*** EXTRACTED MATERIAL ***

(* ===== verification/Gateway.v ===== *)
(** The public gateway: [internal/gateway/server.go]. It answers probes itself, sends
    every API route to the service that owns it, hides the internal API and serves
    the web pages for the rest. *)
From S2P Require Import Prelude GoStrings Json Room Auth Http Contract.

(** What the mux does with a request: [Unrouted] is its own 404, 405 or redirect. *)
Inductive destination : Type := Health | Ready | Forwarded (b : backend) | Hidden | WebPages | Unrouted.
#[export] Instance destination_eq_dec : EqDecision destination.
Proof. solve_decision. Defined.

Definition api_path (l : list segment) : list segment := [Lit "api"; Lit "v1"] ++ l.
Definition a_room (l : list segment) : list segment := api_path ([Lit "rooms"; Wild "room_id"] ++ l).

(** The patterns registered by [routes] that name a path ([GET /metrics] aside). *)
Definition gateway_routes : list (string * list segment * destination) :=
  [("GET", [Lit "health"], Health); ("GET", [Lit "ready"], Ready);
   ("POST", api_path [Lit "auth"; Lit "register"], Forwarded Identity);
   ("POST", api_path [Lit "auth"; Lit "login"], Forwarded Identity);
   ("GET", api_path [Lit "me"], Forwarded Identity);
   ("POST", api_path [Lit "realtime"; Lit "token"], Forwarded Identity);
   ("POST", api_path [Lit "rooms"], Forwarded Identity);
   ("GET", api_path [Lit "rooms"], Forwarded Identity);
   ("GET", a_room [], Forwarded Identity);
   ("POST", a_room [Lit "start"], Forwarded Identity);
   ("POST", a_room [Lit "stop"], Forwarded Identity);
   ("POST", a_room [Lit "mutes"], Forwarded Identity);
   ("GET", a_room [Lit "mutes"], Forwarded Identity);
   ("DELETE", a_room [Lit "mutes"; Wild "user_id"], Forwarded Identity);
   ("POST", a_room [Lit "bans"], Forwarded Identity);
   ("GET", a_room [Lit "bans"], Forwarded Identity);
   ("DELETE", a_room [Lit "bans"; Wild "user_id"], Forwarded Identity);
   ("POST", a_room [Lit "join"], Forwarded Interaction);
   ("POST", a_room [Lit "leave"], Forwarded Interaction);
   ("POST", a_room [Lit "danmaku"], Forwarded Interaction);
   ("POST", a_room [Lit "like"], Forwarded Interaction);
   ("POST", a_room [Lit "heartbeat"], Forwarded Interaction);
   ("GET", api_path [Lit "gifts"], Forwarded CommerceBackend);
   ("GET", api_path [Lit "wallet"], Forwarded CommerceBackend);
   ("GET", api_path [Lit "wallet"; Lit "transactions"], Forwarded CommerceBackend);
   ("POST", api_path [Lit "wallet"; Lit "dev-credit"], Forwarded CommerceBackend);
   ("POST", a_room [Lit "gifts"], Forwarded CommerceBackend);
   ("GET", api_path [Lit "gift-orders"; Wild "order_no"], Forwarded CommerceBackend);
   ("GET", a_room [Lit "messages"], Forwarded QueryBackend);
   ("GET", a_room [Lit "top-viewers"], Forwarded QueryBackend);
   ("GET", a_room [Lit "viewers"], Forwarded QueryBackend);
   ("GET", a_room [Lit "stats"], Forwarded QueryBackend)].

Fixpoint routed (l : list (string * list segment * destination)) (r : request) : option destination :=
  match l with
  | [] => None
  | (method, pattern, d) :: l =>
    if method_match method (q_Method r) && bool_decide (is_Some (match_path pattern (q_Path r))) then Some d else routed l r
  end.

(** The patterns [METHOD /internal/] and [GET /]; the mux prefers a longer pattern. *)
Definition internal_methods : list string := ["GET"; "POST"; "PUT"; "PATCH"; "DELETE"].
Definition under_internal (path : list string) : bool :=
  match path with x :: _ :: _ => bool_decide (x = "internal") | _ => false end.
Definition destination_of (r : request) : destination :=
  match routed gateway_routes r with
  | Some d => d
  | None =>
    if under_internal (q_Path r) && existsb (fun m => method_match m (q_Method r)) internal_methods then Hidden
    else if bool_decide (q_Path r = ["internal"]) then Unrouted
    else if method_match "GET" (q_Method r) then WebPages else Unrouted
  end.

(** *** Proxies *)
Definition upstream_name (b : backend) : string :=
  match b with Identity => "identity-room" | Interaction => "interaction" | CommerceBackend => "commerce" | QueryBackend => "query" end.
Definition upstream_code (b : backend) : string :=
  match b with
  | Identity => "IDENTITY_ROOM_UNAVAILABLE" | Interaction => "INTERACTION_UNAVAILABLE"
  | CommerceBackend => "COMMERCE_UNAVAILABLE" | QueryBackend => "QUERY_UNAVAILABLE"
  end.

Section gateway.
Context {W : Type}.
(** The exchange with a service ([httputil.ReverseProxy]): an error when there is no
    response. [webui] serves the pages. *)
Variables (upstream : backend -> request -> M W response) (webui : request -> M W response).

(** [r.Header.Del("X-User-ID")] *)
Definition director (r : request) : request :=
  mkRequest (q_Method r) (q_Path r) (fun h => if bool_decide (h = "X-User-ID") then "" else q_Header r h) (q_Query r) (q_Body r).
Definition proxy (b : backend) (r : request) : M W response :=
  reply (upstream b (director r))
    (fun _ => mret (writeError 502 (upstream_code b) (upstream_name b +:+ " service unavailable"))) mret.

Definition gateway_serve (r : request) : option (M W response) :=
  match destination_of r with
  | Health => Some (mret (writeJSON 200 (JObj [("status", JStr "ok"); ("milestone", JStr "M8")])))
  | Ready => Some (mret (writeJSON 200 (JObj [("status", JStr "ready")])))
  | Forwarded b => Some (proxy b r)
  | Hidden => Some (mret (mkResponse 404 (Invalid "404 page not found")))
  | WebPages => Some (webui r)
  | Unrouted => None
  end.
End gateway.

(** [New]: every upstream needs an absolute URL; [parse_url] gives scheme and host
    ([net/url]), [quote] is the [%q] verb. *)
Section new.
Variables (parse_url : string -> option (string * string)) (quote : string -> string).
Definition check_upstream (b : backend) (rawURL : string) : res unit :=
  match parse_url (TrimSpace rawURL) with
  | Some (scheme, host) =>
    if bool_decide (scheme = "") || bool_decide (host = "") then Err (Fresh ("invalid " +:+ upstream_name b +:+ " upstream URL " +:+ quote rawURL)) else Ok tt
  | None => Err (Fresh ("invalid " +:+ upstream_name b +:+ " upstream URL " +:+ quote rawURL))
  end.
Fixpoint check_upstreams (l : list (backend * string)) : res unit :=
  match l with
  | [] => Ok tt
  | (b, u) :: l => match check_upstream b u with Ok _ => check_upstreams l | Err e => Err e end
  end.
(** [urls] in the order identity, interaction, commerce, query. *)
Definition gateway_New (logger : bool) (urls : backend -> string) : res unit :=
  if negb logger then Err (Fresh "gateway logger is required")
  else check_upstreams (map (fun b => (b, urls b)) [Identity; Interaction; CommerceBackend; QueryBackend]).
End new.
(* ===== verification/GatewaySpec.v ===== *)
(** The gateway and the services behind it: each API request goes to the one service
    that has a route for it, and the answer follows the published contract. *)
From S2P Require Import Prelude GoStrings Json Realtime Room Auth AuthSpec Like Stats Danmaku Commerce Wallet GiftRepository GiftService Instances TaggedJson Http Contract HttpApi HttpSpec.
From S2P Require Import CommerceApi CommerceApiSpec Gateway.

(** ** Signatures of routes *)
#[export] Instance segment_eq_dec : EqDecision segment.
Proof. solve_decision. Defined.

Definition signature : Type := string * list segment.
Definition sig_match (sg : signature) (r : request) : bool :=
  method_match sg.1 (q_Method r) && bool_decide (is_Some (match_path sg.2 (q_Path r))).
Definition route_sig {W} (rt : route W) : signature := (rt_method rt, rt_pattern rt).
Definition row_sig (row : contract_row) : signature := (ct_method row, ct_pattern row).
Definition entry_sig (x : string * list segment * destination) : signature := x.1.

Lemma sig_match_spec sg r : sig_match sg r = true <-> method_match sg.1 (q_Method r) = true /\ is_Some (match_path sg.2 (q_Path r)).
Proof. unfold sig_match. by rewrite andb_true_iff, bool_decide_eq_true. Qed.

Lemma serve_sig {W} (routes : list (route W)) r :
  is_Some (serve routes r) <-> exists sg, sg ∈ map route_sig routes /\ sig_match sg r = true.
Proof.
  induction routes as [|rt routes IH].
  - split; [intros [? [=]]|intros (sg & Hin & _); by apply elem_of_nil in Hin].
  - cbn [serve map]. destruct (sig_match (route_sig rt) r) eqn:E.
    + split; [intros _; exists (route_sig rt); split; [by left|done]|intros _].
      apply sig_match_spec in E as [Hm [b Hp]]. cbn in Hm, Hp. rewrite Hm, Hp. by eexists.
    + assert (Hskip : (if method_match (rt_method rt) (q_Method r) then match_path (rt_pattern rt) (q_Path r) else None) = None).
      { destruct (method_match (rt_method rt) _) eqn:Hm; [|done]. destruct (match_path _ _) eqn:Hp; [|done].
        assert (sig_match (route_sig rt) r = true); [apply sig_match_spec; cbn; rewrite Hp; by eauto|congruence]. }
      rewrite Hskip, IH. split; intros (sg & Hin & Hsg); exists sg; (split; [|done]); [by right|].
      apply elem_of_cons in Hin as [->|Hin]; [congruence|done].
Qed.

Lemma routed_some l r d : routed l r = Some d -> exists x, x ∈ l /\ sig_match (entry_sig x) r = true /\ x.2 = d.
Proof.
  induction l as [|[[m p] d'] l IH]; [done|]. cbn [routed]. destruct (method_match m _ && _) eqn:E.
  - intros [= <-]. exists (m, p, d'). split; [by left|done].
  - intros (x & Hx & Hrest)%IH. exists x. split; [by right|done].
Qed.
Lemma routed_none l r : routed l r = None -> forall x, x ∈ l -> sig_match (entry_sig x) r = false.
Proof.
  induction l as [|[[m p] d'] l IH]; [intros _ x Hx; by apply elem_of_nil in Hx|]. cbn [routed].
  destruct (method_match m _ && _) eqn:E; [done|]. intros Hn x [->|Hx]%elem_of_cons; [done|by apply IH].
Qed.

(** *** Patterns that match a common path *)
Fixpoint overlap (p q : list segment) : bool :=
  match p, q with
  | [], [] => true
  | Lit a :: p, Lit b :: q => bool_decide (a = b) && overlap p q
  | _ :: p, _ :: q => overlap p q
  | _, _ => false
  end.
Lemma match_cons x p path : is_Some (match_path (x :: p) path) ->
  exists y path', path = y :: path' /\ is_Some (match_path p path') /\ match x with Lit s => s = y | Wild _ => True end.
Proof.
  destruct path as [|y path']; [by destruct x; intros [? [=]]|]. destruct x as [s|n]; cbn [match_path].
  - case_bool_decide; [|by intros [? [=]]]. subst. by exists y, path'.
  - case_bool_decide; [by intros [? [=]]|]. destruct (match_path p path') eqn:E; [|by intros [? [=]]].
    intros _. exists y, path'. rewrite E. split; [done|]. split; [by eexists|done].
Qed.
Lemma match_overlap p : forall q path, is_Some (match_path p path) -> is_Some (match_path q path) -> overlap p q = true.
Proof.
  induction p as [|x p IH]; intros q path Hp Hq.
  - destruct path; [|by destruct Hp as [? [=]]]. destruct q as [|[s|n] q]; [done|by destruct Hq as [? [=]]..].
  - apply match_cons in Hp as (y & path' & -> & Hp & Hx). destruct q as [|z q]; [by destruct Hq as [? [=]]|].
    apply match_cons in Hq as (y' & path'' & [= <- <-] & Hq & Hz).
    destruct x as [s|n], z as [s'|n']; cbn [overlap]; try by eapply IH. subst. rewrite bool_decide_eq_true_2 by done. by eapply IH.
Qed.
(** Two methods that some request method matches. *)
Definition methods_meet (a b : string) : bool :=
  bool_decide (a = b) || (bool_decide (a = "GET") && bool_decide (b = "HEAD")) || (bool_decide (b = "GET") && bool_decide (a = "HEAD")).
Lemma method_meet a b m : method_match a m = true -> method_match b m = true -> methods_meet a b = true.
Proof. unfold method_match, methods_meet. repeat case_bool_decide; subst; try done; try congruence. Qed.
Definition meets (x y : signature) : bool := methods_meet x.1 y.1 && overlap x.2 y.2.
Lemma sig_meets x y r : sig_match x r = true -> sig_match y r = true -> meets x y = true.
Proof.
  intros [Hm Hp]%sig_match_spec [Hm' Hp']%sig_match_spec. unfold meets. apply andb_true_iff. split; [by eapply method_meet|by eapply match_overlap].
Qed.

(** ** The tables agree *)
Section sigs.
#[local] Existing Instances ascii_tables nano_text tagged_json AuthExamples.padded_crypto.
(** The signatures of each service's routes, computed from its table. *)
Definition backend_sigs (b : backend) : list signature := Eval vm_compute in
  match b with
  | Identity => map route_sig (Api.identity_routes (bare_server AuthExamples.manager None None None : Server unit) 0 0 "")
  | Interaction => map route_sig (Api.interaction_routes (bare_server AuthExamples.manager None None None : Server unit) 0 0)
  | CommerceBackend => map route_sig (CommerceApi.New (mkCommerceServer None None AuthExamples.manager (mret []) (fun _ _ _ _ _ => throw ErrNotFound)
      (fun _ _ => throw ErrNotFound) (fun _ => throw ErrNotFound) (fun _ => mret []) (fun _ _ => throw ErrNotFound) None : CommerceServer unit) 0)
  | QueryBackend => map route_sig (Api.query_routes (bare_server AuthExamples.manager None None None : Server unit))
  end.
End sigs.

Definition in_api (sg : signature) : bool := match sg.2 with Lit x :: _ => bool_decide (x = "api") | _ => false end.
Definition row_of (b : backend) (sg : signature) : bool :=
  existsb (fun row => bool_decide (row_sig row = sg) && bool_decide (ct_owner row = b)) catalogue.

Lemma gateway_entries x : x ∈ gateway_routes ->
  in_api x.1 = false /\ (x.2 = Health \/ x.2 = Ready)
  \/ exists row, row ∈ catalogue /\ row_sig row = x.1 /\ x.2 = Forwarded (ct_owner row).
Proof.
  intros Hx. assert (Hall : forallb (fun x => match x.2 with
      | Forwarded b => row_of b x.1 | Health | Ready => negb (in_api x.1) | _ => false end) gateway_routes = true) by (vm_compute; reflexivity).
  rewrite forallb_forall in Hall. specialize (Hall x (proj1 (list_elem_of_In _ _) Hx)).
  destruct x as [sg d]. cbn [fst snd] in *. destruct d as [| |b| | |]; try done.
  - left. by apply negb_true_iff in Hall; auto.
  - left. by apply negb_true_iff in Hall; auto.
  - right. apply existsb_exists in Hall as (row & Hrow & [He Ho]%andb_true_iff). apply bool_decide_eq_true in He, Ho.
    exists row. split; [by apply list_elem_of_In|]. by rewrite Ho.
Qed.
Lemma catalogue_entries row : row ∈ catalogue -> (row_sig row, Forwarded (ct_owner row)) ∈ gateway_routes /\ in_api (row_sig row) = true.
Proof.
  intros Hrow. assert (Hall : forallb (fun row => existsb (fun x => bool_decide (x = (row_sig row, Forwarded (ct_owner row)))) gateway_routes
      && in_api (row_sig row)) catalogue = true) by (vm_compute; reflexivity).
  rewrite forallb_forall in Hall. specialize (Hall row (proj1 (list_elem_of_In _ _) Hrow)). apply andb_true_iff in Hall as [Hin Hapi].
  split; [|done]. apply existsb_exists in Hin as (x & Hx & ->%bool_decide_eq_true). by apply list_elem_of_In.
Qed.
Lemma entries_disjoint x y : x ∈ gateway_routes -> y ∈ gateway_routes -> meets x.1 y.1 = true -> x.2 = y.2.
Proof.
  intros Hx Hy Hm. assert (Hall : forallb (fun x => forallb (fun y => negb (meets x.1 y.1) || bool_decide (x.2 = y.2)) gateway_routes) gateway_routes = true)
    by (vm_compute; reflexivity).
  rewrite forallb_forall in Hall. specialize (Hall x (proj1 (list_elem_of_In _ _) Hx)).
  rewrite forallb_forall in Hall. specialize (Hall y (proj1 (list_elem_of_In _ _) Hy)). rewrite Hm in Hall. by apply bool_decide_eq_true in Hall.
Qed.
Lemma backend_entries b sg : in_api sg = true -> sg ∈ backend_sigs b <-> row_of b sg = true.
Proof.
  intros Hapi. split.
  - intros Hsg. assert (Hall : forallb (fun sg => negb (in_api sg) || row_of b sg) (backend_sigs b) = true) by (destruct b; vm_compute; reflexivity).
    rewrite forallb_forall in Hall. specialize (Hall sg (proj1 (list_elem_of_In _ _) Hsg)). by rewrite Hapi in Hall.
  - intros Hrow. apply existsb_exists in Hrow as (row & Hrow & [He Ho]%andb_true_iff). apply bool_decide_eq_true in He, Ho.
    assert (Hall : forallb (fun row => existsb (fun sg => bool_decide (sg = row_sig row)) (backend_sigs (ct_owner row))) catalogue = true)
      by (vm_compute; reflexivity).
    rewrite forallb_forall in Hall. specialize (Hall row Hrow). apply existsb_exists in Hall as (x & Hx & ->%bool_decide_eq_true).
    rewrite Ho, He in Hx. by apply list_elem_of_In.
Qed.

Lemma sig_in_api sg r : sig_match sg r = true -> in_api sg = true -> hd "" (q_Path r) = "api".
Proof.
  intros [_ Hp]%sig_match_spec. unfold in_api. destruct (sg.2) as [|[x|n] p]; try done.
  apply match_cons in Hp as (y & path & -> & _ & <-). by intros ?%bool_decide_eq_true.
Qed.
Lemma sig_not_api b sg r : sg ∈ backend_sigs b -> sig_match sg r = true -> hd "" (q_Path r) = "api" -> in_api sg = true.
Proof.
  intros Hsg Hm Hapi. apply sig_match_spec in Hm as [_ Hp].
  assert (Hall : forallb (fun sg => match sg.2 with Lit _ :: _ => true | _ => false end) (backend_sigs b) = true) by (destruct b; vm_compute; reflexivity).
  rewrite forallb_forall in Hall. specialize (Hall sg (proj1 (list_elem_of_In _ _) Hsg)). unfold in_api.
  destruct (sg.2) as [|[x|n] p]; try done. apply match_cons in Hp as (y & path & Heq & _ & ->). rewrite Heq in Hapi. by apply bool_decide_eq_true.
Qed.

(** ** Where requests go *)
Lemma forwarded_row r b : destination_of r = Forwarded b <-> exists row, row ∈ catalogue /\ ct_owner row = b /\ sig_match (row_sig row) r = true.
Proof.
  unfold destination_of. split.
  - destruct (routed gateway_routes r) as [d|] eqn:E; [intros ->|by repeat case_match].
    apply routed_some in E as (x & Hx & Hm & Hd). unfold entry_sig in Hm.
    apply gateway_entries in Hx as [(_ & [Hh|Hh])|(row & Hrow & Hs & Hf)]; destruct x as [sg dx]; cbn [fst snd] in *; [congruence..|].
    exists row. split; [done|]. split; [congruence|by rewrite Hs].
  - intros (row & Hrow & <- & Hm). apply catalogue_entries in Hrow as [Hin _].
    destruct (routed gateway_routes r) as [d|] eqn:E.
    + apply routed_some in E as (x & Hx & Hxm & <-). apply (entries_disjoint x _ Hx Hin). by eapply sig_meets.
    + pose proof (routed_none _ _ E _ Hin). unfold entry_sig in *. cbn [fst] in *. congruence.
Qed.

Lemma forwarded_api r b : destination_of r = Forwarded b -> hd "" (q_Path r) = "api".
Proof. intros (row & Hrow & _ & Hm)%forwarded_row. apply catalogue_entries in Hrow as [_ Hapi]. by eapply sig_in_api. Qed.


Section deployment.
Context `{UnicodeTables} `{Crypto} `{JsonText} `{TimeText} {W : Type}.
Variables (d : Server W) (redis : option (GovernanceStore W)) (c : CommerceServer W) (now_auth now : Z) (id : string).

(** The four services behind the gateway. *)
Definition services (b : backend) : list (route W) :=
  match b with
  | Identity => Api.NewIdentityRoom d now_auth now id redis
  | Interaction => Api.NewInteraction d now_auth now
  | CommerceBackend => CommerceApi.New c now_auth
  | QueryBackend => Api.NewQuery d
  end.

Lemma services_sigs b : map route_sig (services b) = backend_sigs b.
Proof. by destruct b. Qed.

(** C14 The gateway sends a request to a service exactly when the path is under [/api]
    and that service has a route for it, so every API operation is reachable, by one
    service only, and the internal API of the services is not; and it does so exactly
    for the rows of the published contract, each to its owner. *)
Theorem gateway_forwards_to_the_owner r b :
  (destination_of r = Forwarded b <-> hd "" (q_Path r) = "api" /\ is_Some (serve (services b) r))
  /\ (destination_of r = Forwarded b <-> exists row, row ∈ catalogue /\ ct_owner row = b
       /\ method_match (ct_method row) (q_Method r) = true /\ is_Some (match_path (ct_pattern row) (q_Path r))).
Proof.
  assert (Hrow : destination_of r = Forwarded b <-> exists row, row ∈ catalogue /\ ct_owner row = b
       /\ method_match (ct_method row) (q_Method r) = true /\ is_Some (match_path (ct_pattern row) (q_Path r))).
  { rewrite forwarded_row. split; intros (row & Hrow & Ho & Hm); exists row; (split; [done|]); (split; [done|]); by apply (sig_match_spec (row_sig row) r). }
  split; [|exact Hrow]. rewrite serve_sig, services_sigs. split.
  - intros Hd. split; [by eapply forwarded_api|]. apply forwarded_row in Hd as (row & Hin & Ho & Hm). exists (row_sig row). split; [|done].
    apply backend_entries; [by apply catalogue_entries|]. apply existsb_exists. exists row. split; [by apply list_elem_of_In|].
    by rewrite !bool_decide_eq_true_2.
  - intros [Hapi (sg & Hsg & Hm)]. apply forwarded_row. pose proof (sig_not_api _ _ _ Hsg Hm Hapi) as Hin.
    apply backend_entries in Hsg; [|done]. apply existsb_exists in Hsg as (row & Hr & [He Ho]%andb_true_iff).
    apply bool_decide_eq_true in He, Ho. exists row. split; [by apply list_elem_of_In|]. by rewrite He.
Qed.





End deployment.

(** ** Examples *)
Module GatewayExamples.
#[local] Existing Instances ascii_tables nano_text tagged_json AuthExamples.padded_crypto.

Definition at_path (method : string) (path : list string) : request :=
  mkRequest method path (fun _ => "") (fun _ => "") (mkBody (Invalid "") 0 false 0).
Example destinations :
  map (fun p => destination_of (at_path p.1 p.2))
    [("GET", ["api"; "v1"; "rooms"; "7"]); ("HEAD", ["api"; "v1"; "rooms"; "7"; "stats"]); ("POST", ["api"; "v1"; "rooms"; "7"; "gifts"]);
     ("POST", ["internal"; "v1"; "rooms"; "7"; "join"; "8"]); ("GET", [""]); ("POST", ["api"; "v1"; "wallet"])]
  = [Forwarded Identity; Forwarded QueryBackend; Forwarded CommerceBackend; Hidden; WebPages; Unrouted].
Proof. vm_compute. reflexivity. Qed.


End GatewayExamples.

***

WORK TASK:
When the line with "rt, rt_pattern rt)." is reached in the data above, start copying there, and copy each line exactly until the line with "assert (sig_match (route_sig" has been copied; copy nothing else.

YOUR RESPONSE:
Definition route_sig {W} (rt : route W) : signature := (rt_method rt, rt_pattern rt).
Definition row_sig (row : contract_row) : signature := (ct_method row, ct_pattern row).
Definition entry_sig (x : string * list segment * destination) : signature := x.1.

Lemma sig_match_spec sg r : sig_match sg r = true <-> method_match sg.1 (q_Method r) = true /\ is_Some (match_path sg.2 (q_Path r)).
Proof. unfold sig_match. by rewrite andb_true_iff, bool_decide_eq_true. Qed.

Lemma serve_sig {W} (routes : list (route W)) r :
  is_Some (serve routes r) <-> exists sg, sg ∈ map route_sig routes /\ sig_match sg r = true.
Proof.
  induction routes as [|rt routes IH].
  - split; [intros [? [=]]|intros (sg & Hin & _); by apply elem_of_nil in Hin].
  - cbn [serve map]. destruct (sig_match (route_sig rt) r) eqn:E.
    + split; [intros _; exists (route_sig rt); split; [by left|done]|intros _].
      apply sig_match_spec in E as [Hm [b Hp]]. cbn in Hm, Hp. rewrite Hm, Hp. by eexists.
    + assert (Hskip : (if method_match (rt_method rt) (q_Method r) then match_path (rt_pattern rt) (q_Path r) else None) = None).
      { destruct (method_match (rt_method rt) _) eqn:Hm; [|done]. destruct (match_path _ _) eqn:Hp; [|done].
        assert (sig_match (route_sig rt) r = true); [apply sig_match_spec; cbn; rewrite Hp; by eauto|congruence]. }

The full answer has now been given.